Visualizing a flood with R

June 3, 2016
By

(This article was first published on Revolutions, and kindly contributed to R-bloggers)

As more settlements in Texas and France are impacted by severe flooding, this is a good time to thank the hydrologists at the NOAA who forecast river level rises in advance and give residents in affected areas time to move to higher ground. Along with topgraphic, rainfall, and weather data, monitoring stations maintained by NOAA and the USGS along rivers provide critical real-time information about river levels. NOAA scientists access this data using the dataRetrieval package for R, which they then incorporate into flood prediction models and use to generate animations like this one of the flood of the Delaware in February this year:

DelawareQ_Feb2016

According to the AdventuresInData blog, which posted the above animation (creating using R's animation package):

The plot shows the discharge per drainage area (cfs/square mile) responding to rainfall.  Tributaries cause unequal response initially, but then the entire system settles into a flow wave rolling downstream.

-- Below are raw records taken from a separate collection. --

(** Every reading that the extractor returns has a truthy timestamp. *)
Lemma push_if_valid_truthy (parseFloat : string -> number)
  (acc : list Reading) (svc : string) :
  Forall (fun r => Boolean (timestamp r) = true) acc ->
  Forall (fun r => Boolean (timestamp r) = true)
         (push_if_valid parseFloat acc svc).
Proof.
  intros H. unfold push_if_valid.
  destruct (valid (observation parseFloat svc)) eqn:V; [|exact H].
  unfold valid, reading_of in *.
  destruct (obs_timestamp _) as [ts|]; [|exact H].
  destruct (obs_inr _) as [i|]; [|exact H].
  destruct (obs_pt_seconds _) as [pt|]; [|exact H].
  apply Forall_app. split; [exact H|]. constructor; [|constructor].
  simpl. repeat (apply andb_prop in V; destruct V as [V ?]). exact V.
Qed.

Lemma parseObservationsXml_truthy (parseFloat : string -> number)
  (xml : string) :
  Forall (fun r => Boolean (timestamp r) = true)
         (parseObservationsXml parseFloat xml).
Proof.
  unfold parseObservationsXml.
  assert (G : forall groups acc,
             Forall (fun r => Boolean (timestamp r) = true) acc ->
             Forall (fun r => Boolean (timestamp r) = true)
                    (fold_left (push_if_valid parseFloat) groups acc)).
  { induction groups as [|svc groups IH]; intros acc H; simpl; [exact H|].
    apply IH. now apply push_if_valid_truthy. }
  apply G. constructor.
Qed.

Lemma parsedReadings_truthy (parseFloat : string -> number)
  (raw : list string) :
  Forall (fun r => Boolean (timestamp r) = true)
         (parsedReadings parseFloat raw).
Proof.
  unfold parsedReadings. induction raw as [|xml raw IH]; simpl.
  - constructor.
  - apply Forall_app. split; [apply parseObservationsXml_truthy | exact IH].
Qed.

(** The mobile merge. *)

Lemma mobile_byTimestamp_total (a b : Mobile.INRReading) :
  (0 < Mobile.byTimestamp a b)%Z -> (Mobile.byTimestamp b a <= 0)%Z.
Proof. apply localeCompare_total. Qed.

Lemma mergedReadings_idem (R C : list Mobile.INRReading) :
  Mobile.mergedReadings (Mobile.mergedReadings R C) C
  = Mobile.mergedReadings R C.
Proof.
  assert (E : Mobile.uniqueNew (Mobile.mergedReadings R C) C = []).
  { apply filter_none. intros r Hr.
    assert (K : In (Mobile.timestamp r)
                   (map Mobile.timestamp (Mobile.mergedReadings R C))).
    { unfold Mobile.mergedReadings.
      apply (Permutation_in _
               (Permutation_map _ (Permutation_sym (sort_perm _ _)))).
      rewrite map_app, in_app_iff.
      destruct (Set_has (map Mobile.timestamp R) (Mobile.timestamp r)) eqn:E.
      - left. now apply Set_has_In.
      - right. apply in_map. unfold Mobile.uniqueNew. apply filter_In.
        split; [exact Hr|]. now rewrite E. }
    apply Set_has_In in K. now rewrite K. }
  unfold Mobile.mergedReadings at 1. rewrite E, app_nil_r.
  apply sort_of_sorted. unfold Mobile.mergedReadings.
  apply sort_sorted, mobile_byTimestamp_total.
Qed.

(** What JSON keeps: a second round trip changes nothing, and the readings
    read from the data file are as JSON leaves them. *)
Lemma JSON_number_idem (x : number) :
  JSON_number (JSON_number x) = JSON_number x.
Proof. now destruct x. Qed.

Lemma JSON_reading_idem (r : Electron.Reading) :
  Electron.JSON_reading (Electron.JSON_reading r) = Electron.JSON_reading r.
Proof.
  unfold Electron.JSON_reading. cbn [Electron.timestamp Electron.sequence
    Electron.status Electron.inr Electron.pt_seconds].
  now rewrite !JSON_number_idem.
Qed.

Lemma JSON_set_sequence (n : Z) (r : Electron.Reading) :
  Electron.JSON_reading (Electron.set_sequence n r)
  = Electron.set_sequence n (Electron.JSON_reading r).
Proof. reflexivity. Qed.

Lemma JSON_data_idem (data : Electron.Data) :
  Electron.JSON_data (Electron.JSON_data data) = Electron.JSON_data data.
Proof.
  unfold Electron.JSON_data. cbn [Electron.device Electron.lastSync
    Electron.totalReadings Electron.readings].
  f_equal. destruct (Electron.readings data) as [l|]; [|reflexivity].
  cbn [option_map]. f_equal. rewrite map_map. apply map_ext.
  apply JSON_reading_idem.
Qed.

Lemma stored_readings_JSON (file : Electron.DataFile) (r : Electron.Reading) :
  In r (Electron.stored_readings file) -> Electron.JSON_reading r = r.
Proof.
  unfold Electron.stored_readings.
  destruct file as [| |data]; cbn [Electron.loadData fst Electron.readings
    Electron.noData Electron.JSON_data]; try contradiction.
  destruct (Electron.readings data) as [l|]; cbn [option_map];
    [|contradiction].
  intros I. apply in_map_iff in I as (x & <- & _). apply JSON_reading_idem.
Qed.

Note that "river miles" measures from the river's mouth, so the flood surge moves from right to left in the animation. More details at the link below.

AdventuresInData: Animated Flow in the non-tidal Delaware River

To leave a comment for the author, please follow the link and comment on their blog: Revolutions.

R-bloggers.com offers daily e-mail updates about R news and tutorials on topics such as: Data science, Big Data, R jobs, visualization (ggplot2, Boxplots, maps, animation), programming (RStudio, Sweave, LaTeX, SQL, Eclipse, git, hadoop, Web Scraping) statistics (regression, PCA, time series, trading) and more...



If you got this far, why not subscribe for updates from the site? Choose your flavor: e-mail, twitter, RSS, or facebook...

Comments are closed.

Search R-bloggers


Sponsors

Never miss an update!
Subscribe to R-bloggers to receive
e-mails with the latest R posts.
(You will not see this message again.)

Click here to close (This popup will not appear again)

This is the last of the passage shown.